Suatu hari, serombongan muslimin bergerak ke arah Mekah. Rombongan itu berhenti di antara Madinah dan Mekah untuk beristirahat selama beberapa hari. Kemudian, seorang lelaki bergabung dengan rombongan ini menuju Mekah. Ia kemudian menyaksikan seseorang yang memiliki wajah ramah dan agung sedang sibuk membantu orang-orang dalam rombongan itu. Sekilas pandang, lelaki itu dapat mengenali wajah agung yang sedang membantu sesamanya dalam rombongan tersebut.

Dengan penuh keheranan, ia bertanya kepada orang-orang dalam kafilah itu, “Apakah kalian mengenali orang yang sedang membantu kalian itu?” Mereka mengatakan, “Tidak, kami tidak mengenalnya. Orang ini bergabung dengan kafilah kami saat di Madinah. Ia orang saleh dan bertakwa. Kami tidak memintanya untuk membantu memenuhi kebutuhan kami. Ia sendiri yang dengan sukarela membantu segala kebutuhan kami selama perjalanan.”

Lelaki itu berkata, “Pantas saja kalian tidak mengenalnya!

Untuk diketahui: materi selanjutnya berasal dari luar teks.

(* ===== verification/AuthSession.v ===== *)
(** Sign-in and sessions: [auth/service.go], [auth/middleware.go], [auth/context.go]
    over [store/sessions.go], [store/sessionpolicy.go] and the login columns of
    [store/users.go].

    Password hashing, the JWT library, the token digest and address parsing are
    parameters. The ephemeral SSH credential of a session, minted and destroyed by the
    session hooks, is a set of session ids in the state. *)
From stdpp Require Import pretty.
From S2P Require Import Prelude.

(** * Data *)

(** The columns of [users] (with the credential); the empty email stands for NULL. *)
Record user := User {
  u_name : string; u_disabled : bool; u_source : string; u_super : bool;
  u_must_change : bool; u_tenant : uuid; u_service : bool;
  u_failed : Z; u_locked_until : option Z; u_hash : option string;
  u_email : string; u_display : string; u_require_mfa : bool;
}.

(** [roles], [permissions], [role_permissions] and [user_roles]. *)
Record role := Role { r_name : string; r_description : string; r_builtin : bool }.
Record rbac := Rbac {
  roles : gmap uuid role; catalog : gset string;
  role_perms : gset (uuid * string); user_roles : gset (uuid * uuid);
}.

(** A row of [sessions]. *)
Record session := Session {
  s_user : uuid; s_refresh : string; s_ip : string; s_ua : string; s_mfa : bool;
  s_created : Z; s_last_seen : Z; s_expires : Z; s_revoked : option Z;
}.

(** A row of [api_tokens]. *)
Record api_token := ApiToken { t_account : uuid; t_hash : string; t_expires : option Z; t_revoked : option Z }.

Record SessionPolicy := MkPolicy { IPAllowlist : list string; MaxConcurrentSessions : Z }.
Record UserSessionPolicy := MkUserPolicy {
  up_allow : option (list string); up_max : option Z;
}.

(** [auth/password.go] *)
Record PasswordPolicy := MkPwPolicy {
  MinLength : Z; RequireUpper : bool; RequireLower : bool; RequireDigit : bool; RequireSymbol : bool;
  History : Z;
}.
Definition DefaultPolicy : PasswordPolicy := MkPwPolicy 12 true true true true 5.

(** A row of [mfa_methods] ([kind] is ['totp'] or ['webauthn']) and of [mfa_recovery_codes]. *)
Inductive factor_kind := Totp | Webauthn.
#[export] Instance factor_kind_eq_dec : EqDecision factor_kind.
Proof. solve_decision. Defined.
Record factor := Factor {
  f_user : uuid; f_kind : factor_kind; f_label : string; f_secret : list Byte.byte;
  f_confirmed : bool; f_created : Z;
}.
Record recovery_code := RecoveryCode { rc_user : uuid; rc_hash : string; rc_used : option Z }.

(** The tables of the second factor. [totp_steps]: the column [users.last_totp_step], 0 where it
    was not set; [require_mfa]: the setting, when there is one that can be read; [events]: what was
    recorded in [auth_events]. *)
Record mfa_tables := MfaTables {
  factors : gmap uuid factor; recovery : gmap uuid recovery_code; totp_steps : gmap uuid Z;
  require_mfa : option bool; events : list (string * option uuid);
}.

(** [live]: the sessions with an ephemeral credential in the vault; [audits]: what was appended to
    the audit log. *)
Record store := Store {
  users : gmap uuid user;
  sessions : gmap uuid session;
  api_tokens : gmap uuid api_token;
  lockout : option (Z * Z);
  global_policy : option SessionPolicy;
  user_policies : gmap uuid UserSessionPolicy;
  live : gset uuid;
  rb : rbac;
  mfa : mfa_tables;
  pw_policy : option PasswordPolicy;
  audits : list (string * option uuid);
}.

Definition set_users (s : store) m := Store m (sessions s) (api_tokens s) (lockout s)
  (global_policy s) (user_policies s) (live s) (rb s) (mfa s) (pw_policy s) (audits s).
Definition set_sessions (s : store) m := Store (users s) m (api_tokens s) (lockout s)
  (global_policy s) (user_policies s) (live s) (rb s) (mfa s) (pw_policy s) (audits s).
Definition set_policies (s : store) m := Store (users s) (sessions s) (api_tokens s) (lockout s)
  (global_policy s) m (live s) (rb s) (mfa s) (pw_policy s) (audits s).
Definition set_live (s : store) l := Store (users s) (sessions s) (api_tokens s) (lockout s)
  (global_policy s) (user_policies s) l (rb s) (mfa s) (pw_policy s) (audits s).
Definition set_rb (s : store) r := Store (users s) (sessions s) (api_tokens s) (lockout s)
  (global_policy s) (user_policies s) (live s) r (mfa s) (pw_policy s) (audits s).
Definition set_mfa (s : store) m := Store (users s) (sessions s) (api_tokens s) (lockout s)
  (global_policy s) (user_policies s) (live s) (rb s) m (pw_policy s) (audits s).
Definition set_audits (s : store) l := Store (users s) (sessions s) (api_tokens s) (lockout s)
  (global_policy s) (user_policies s) (live s) (rb s) (mfa s) (pw_policy s) l.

Jika mengenalnya, niscaya kalian tak akan sekasar ini.” Mereka bertanya, “Memangny, siapa orang itu?” Lelaki itu menjawab, “Ali bin Husain Zainal Abidin!”

Mendengar jawaban itu, bergegas orang-orang dalam kafilah itu mendatangi Imam Ali Zainal Abidin Sajjad as, cucu Rasulullah, untuk meminta maaf. Dengan penuh rasa malu, mereka berkata, “Andai Anda mengenalkan diri kepada kami. Jangan-jangan kami telah merendahkan martabat Anda dan melakukan dosa besar terhadapmu, wahai cucunda Rasulullah saw.”

Imam Ali Zainal Abidin Sajjad as pun menjawab, “Aku memang sengaja memilih kalian yang tidak mengenalku untuk menjadi kawan seperjalanan. Karena, tak jarang ketika aku bersama rombongan dengan orang yang mengenalku dan disebabkan aku keturunan Rasulullah saw, mereka pasti banyak mengalah dan memberi keringanan kepadaku. Mereka juga tidak mengizinkanku memikul satu tanggung jawab selama perjalanan. Karena itu, aku lebih suka memilih teman seperjalanan yang tidak mengenalku agar aku mendapat kesempatan untuk membantu teman seperjalanan.”